Although the protests focus on pension reform and inequalities within it, many are joining the movement because of deteriorating working conditions in general. “I think this movement in France is less about pensions … than work,” says Bruno Palier, a director of research at Sciences Po in Paris. “The reform is asking people to work more, and people say, ‘I don’t want to work more under these conditions.’ So it’s a protest against degradation of working conditions, meaningless jobs.”
Protestors speaking to In These Times at the March 28 strike echoed this analysis. Désiré Nogrette, an 82-year-old retiree who worked in the metallurgy and automobile industries, attended the protest in recognition of the growing pressures of work. “I started working at 14 and retired at 58. I worked a lot,” Nogrette says. “But even so, my work was less hard than work today.” Others also worry about the growing pressures of work. Diane Bousset, a 59-year-old employee at a bank, says she is protesting in part because “there are people who wear themselves out at work, who don’t ever reach the retirement age.” Physician Marc Lacroix, 62, shares Bousset’s concern and describes the suffering he sees patients facing. “People are broken at 50, 55,” he says. “That’s why I’m here.”
Palier connected the movement in France to the trend of “quiet quitting” in the United States and ongoing strikes in other European countries like Germany and the U.K. “We’re entering a new age concerning the workplace, working conditions, management of work and people,” he says. “Thanks to Covid, people have been living a period of distance from the workplace, and when they come back, they realize that some things are unbearable.”
“This Is A first In France”
As the groups set to be affected the most, women and working-class people have been leading the movement against the reform.
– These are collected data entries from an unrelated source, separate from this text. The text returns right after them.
Lemma student_quiz_pointer db st req db' st' out :
  student_quiz db st req = (db', st', out) ->
  pointer_in_range db st -> pointer_in_range db' st'.
Proof.
  intros H Hptr. unfold pointer_in_range.
  rewrite (student_quiz_questions _ _ _ _ _ _ H).
  revert H. unfold student_quiz.
  destruct (session_id_param req) as [sid|]; [|intros; simplify_eq; auto].
  destruct (get_session db sid) as [ses|]; [|intros; simplify_eq; auto].
  destruct (ses_is_active ses); simpl; [|intros; simplify_eq; auto].
  fold (with_id st req).
  destruct (with_id_fields st req) as (Hid & Hcq & Hans & Hstarted & Hend & Hcompl).
  assert (Hptr1 : 0 <= current_question (with_id st req) /\
            (current_question (with_id st req) = 0 \/
             current_question (with_id st req) <
               Z.of_nat (length (get_questions_for_student db business_plan))))
    by (rewrite Hcq; exact Hptr).
  destruct (get_questions_for_student db business_plan) as [|q qs] eqn:Hqs.
  { intros H. repeat (case_match; simplify_eq; auto). }
  intros H.
  repeat (case_match; simplify_eq; simpl; auto);
    try (split; [lia | left; reflexivity]);
    change (S (length qs)) with (length (q :: qs));
    eapply quiz_page_pointer; eauto.
Qed.

(** ** No exception *)

Lemma quiz_page_no_exception db st req sid qs stu e :
  student_id st = Some stu ->
  0 <= current_question st ->
  current_question st < Z.of_nat (length qs) ->
  (forall q, q ∈ qs -> Forall (fun opt => opt <> "") (split "|" (sq_options q))) ->
  (quiz_page db st req sid qs).2 <> Raised e.
Proof.
  intros Hid Hpos Hlt Hopts.
  destruct (lookup_lt_is_Some_2 qs (Z.to_nat (current_question st)) ltac:(lia)) as [q Hq].
  rewrite (quiz_page_spec db st req sid qs q Hpos Hq)
    by (apply Hopts; eapply list_elem_of_lookup_2; eauto).
  rewrite (submit_all_answers_some _ _ _ _ _ _ Hid).
  repeat case_match; simpl; discriminate.
Qed.
(** * Properties *)

(** ** The library functions on small inputs *)

Example hex_encode_ex :
  Hex.EncodeToString [x42; x00; x78; x01; xff] = "42007801ff".
Proof. reflexivity. Qed.

Example hex_decode_ex :
  Hex.DecodeString "42007801Ff" = ([x42; x00; x78; x01; xff], None).
Proof. reflexivity. Qed.

Example hex_decode_odd :
  Hex.DecodeString "420" = ([x42], Some hex_ErrLength).
Proof. reflexivity. Qed.

Example hex_decode_bad :
  Hex.DecodeString "42zz" = ([x42], Some (hex_InvalidByteError "z")).
Proof. reflexivity. Qed.

Example hex_bad_message :
  Error (hex_InvalidByteError "z") = "encoding/hex: invalid byte: U+007A 'z'".
Proof. reflexivity. Qed.

Example trim_ex :
  Strings.TrimSpace ("  42 00" ++ newline ++ " ") = "42 00".
Proof. reflexivity. Qed.

Example trim_unicode_ex :
  Strings.TrimSpace
    (string_of_list_ascii (map ascii_of_N [226; 128; 131; 52; 50; 194; 160; 13; 10]%N))
  = "42".
Proof. reflexivity. Qed.

Example sample_decode_ok :
  Sample.DecodeValue Sample.response_ok = inr Sample.message_ok.
Proof. reflexivity. Qed.

Example sample_decode_failed :
  Sample.DecodeValue Sample.response_failed = inr Sample.message_failed.
Proof. reflexivity. Qed.

(** ** [encoding/hex] *)

Section HexFacts.

Import Hex.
Transport workers and garbage collectors have led some of the most powerful strikes in the country, with spotty public transit and growing piles of trash in Paris becoming two of the most emblematic symbols of the anti-reform movement. Women, too, have been on the front lines of organizing. On March 8 (International Women’s Day), women’s rights groups like Les Rosies helped organize a “feminist strike” to highlight the unequal impacts of the reform on women.
Even beyond these groups, many say organizing against the reform has generated a unique solidarity between workers. “This is the first time that such a group of unions — student unions, worker unions — are all around the same table, leading a unique and united movement,” says Branislav Rugani, the confederal secretary in charge of the international sector of Force Ouvrière, France’s third largest union. Rugani points out that France’s eight major unions have collaborated to organize the protests and strikes, also receiving support from student unions and international unions. “This is a first in France. It has never been done before.”
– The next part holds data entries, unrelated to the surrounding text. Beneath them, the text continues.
(** * Camera-Database: the bundle rebuilder ([rebuild_camera_bundles.py])

    A shallow embedding of [rebuild_bundles] and of the script's entry point,
    with the properties of the bundles it writes.

    Python values are modelled as follows.
    - A [str] is the list of its code points ([pystr]); comparison, search
      and slicing work on code points, as in CPython.
    - The value returned by [json.load] is a [json] tree; a [dict] is an
      association list in insertion order (the order [json.dump] and
      iteration follow).
    - An exception is a value of [exn]; code that can raise returns
      [exn + A], and code that also prints or touches files runs in the
      monad [M], whose state (files and console) survives an exception.
    - What the standard library computes from tables or from the operating
      system is a parameter of the development: [str.upper] (the Unicode
      case mapping), [json.load] on the bytes of a file, writing a
      document with [json.dump], and the console: [print] writes its line
      or raises (a text that standard output cannot encode, a pipe that
      was closed), as the console decides.
    - The two lists the function builds, [all_cameras] and
      [regions_processed], are objects that [extend] and [append] change
      in place: they are part of the state, so that what was appended
      before an exception is still there after it. *)

From Stdlib Require Import List NArith ZArith Bool Arith Lia.
From Stdlib Require Import String Ascii.
From Stdlib Require Import Permutation Sorted.
From Stdlib Require Import Floats.SpecFloat.
Import ListNotations.

Set Implicit Arguments.
Set Warnings "-register-all".

(** ** Strings *)

Module Str.

(** A Python [str]: its code points in order. *)
Definition pystr : Type := list N.

(** A literal of the source. *)
Definition lit (s : string) : pystr :=
  List.map N_of_ascii (list_ascii_of_string s).

(** [a == b] on [str]. *)
Fixpoint eqb (a b : pystr) : bool :=
  match a, b with
  | [], [] => true
  | x :: a', y :: b' => N.eqb x y && eqb a' b'
  | _, _ => false
  end.

(** Three-way comparison of two [str]: code point by code point, a proper
    prefix being smaller. *)
Fixpoint compare (a b : pystr) : comparison :=
  match a, b with
  | [], [] => Eq
  | [], _ :: _ => Lt
  | _ :: _, [] => Gt
  | x :: a', y :: b' =>
      match N.compare x y with
      | Eq => compare a' b'
      | c => c
      end
  end.

(** [a < b] on [str]. *)
Definition ltb (a b : pystr) : bool :=
  match compare a b with Lt => true | _ => false end.

(** [s.startswith(p)]. *)
Fixpoint startswith (p s : pystr) : bool :=
  match p, s with
  | [], _ => true
  | _ :: _, [] => false
  | x :: p', y :: s' => N.eqb x y && startswith p' s'
  end.

(** [sub in s] on [str]: [sub] occurs in [s] as a contiguous run. *)
Fixpoint contains (sub s : pystr) : bool :=
  startswith sub s ||
  match s with
  | [] => false
  | _ :: s' => contains sub s'
  end.

(** [s.replace(old, new)] for a non-empty [old]: occurrences are replaced
    from the left and do not overlap.  [skip] counts the code points of
    the occurrence just replaced that are still to be passed over. *)
Fixpoint replace_from (old new : pystr) (skip : nat) (s : pystr) : pystr :=
  match s with
  | [] => []
  | c :: s' =>
      match skip with
      | S k => replace_from old new k s'
      | O =>
          if startswith old s
          then new ++ replace_from old new (List.length old - 1) s'
          else c :: replace_from old new 0 s'
      end
  end.

Definition replace (old new s : pystr) : pystr := replace_from old new 0 s.

(** [s.rfind('.')]: the index of the last full stop, if there is one. *)
Fixpoint rfind_dot (s : pystr) : option nat :=
  match s with
  | [] => None
  | c :: s' =>
      match rfind_dot s' with
      | Some i => Some (S i)
      | None => if N.eqb c 46 then Some 0 else None
      end
  end.

(** [fnmatch] for a pattern made of literal code points and [*] (code
    point 42), which stands for any run of code points.  The pattern of
    the source has no [?] and no bracket expression.  Matching is by code
    point, as on a POSIX system, where [os.path.normcase] changes
    nothing. *)
Fixpoint fnmatch (pat name : pystr) : bool :=
  match pat with
  | [] => match name with [] => true | _ :: _ => false end
  | c :: pat' =>
      if N.eqb c 42
      then (fix star (n : pystr) : bool :=
              fnmatch pat' n ||
              match n with
              | [] => false
              | _ :: n' => star n'
              end) name
      else match name with
           | [] => false
           | d :: name' => N.eqb c d && fnmatch pat' name'
           end
  end.

End Str.

Abbreviation pystr := Str.pystr.

(** ** Values and exceptions *)

(** The exception classes the script can meet.  All derive from
    [Exception], so both [except Exception] clauses of the source catch
    every one of them. *)
Inductive exn : Type :=
| OSError              (* open() failed, or the read did *)
| UnicodeDecodeError   (* the file is not UTF-8 *)
| JSONDecodeError      (* the text is not a JSON document *)
| RecursionError       (* nesting deeper than the interpreter allows *)
| UnicodeEncodeError   (* a str that cannot be encoded, on output *)
| TypeError
| KeyError
| IndexError
| AttributeError.

(** What [json.load] returns: [None], [bool], [int], [float], [str], [list]
    and [dict].  The keys of a dict are [str]; they are distinct in a value
    that [json.load] returns, which nothing below relies on. *)
Inductive json : Type :=
| JNull
| JBool (b : bool)
| JInt (z : Z)
| JFloat (f : spec_float)
| JStr (s : pystr)
| JArr (items : list json)
| JObj (members : list (pystr * json)).

(** Results of code that can raise. *)
Module Exc.

Definition ret {A : Type} (a : A) : exn + A := inr a.

Definition bind {A B : Type} (m : exn + A) (k : A -> exn + B) : exn + B :=
  match m with
  | inl e => inl e
  | inr a => k a
  end.

(** Apply [f] to the elements from left to right; the first exception
    ends the traversal. *)
Fixpoint mapM {A B : Type} (f : A -> exn + B) (l : list A) : exn + list B :=
  match l with
  | [] => inr []
  | x :: l' =>
      match f x with
      | inl e => inl e
      | inr y =>
          match mapM f l' with
          | inl e => inl e
          | inr ys => inr (y :: ys)
          end
      end
  end.

End Exc.

Declare Scope exc_scope.
Delimit Scope exc_scope with exc.
Notation "x <- m ;; k" := (Exc.bind m (fun x => k))
  (at level 61, m at next level, right associativity) : exc_scope.

(** ** The operations of Python the script applies to loaded values *)

Module Py.

(** [d[key]] on the members of a dict. *)
Fixpoint lookup (key : pystr) (members : list (pystr * json)) : option json :=
  match members with
  | [] => None
  | (k, v) :: rest => if Str.eqb key k then Some v else lookup key rest
  end.

(** [key == x] for a [str] [key]: only an equal [str] is equal to it. *)
Definition str_eq (key : pystr) (x : json) : bool :=
  match x with
  | JStr s => Str.eqb key s
  | _ => false
  end.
Even so, getting the government to listen has been a struggle. On April 5, union leaders walked out of a meeting with the prime minister after failing to reach an agreement on the reform. “The reform is rejected by almost the entire population,” France’s eight major unions said in a joint statement after the meeting. “It must be removed.” According to the statement, union leaders are now looking to the Constitutional Council, the country’s highest constitutional authority, to put a hold on the implementation of the reform in an April 14 verdict.
In the meantime, protesters say they remain ready to act. “It’s our future at stake, and it concerns everyone,” Bousset says. “That’s why we’re all here.”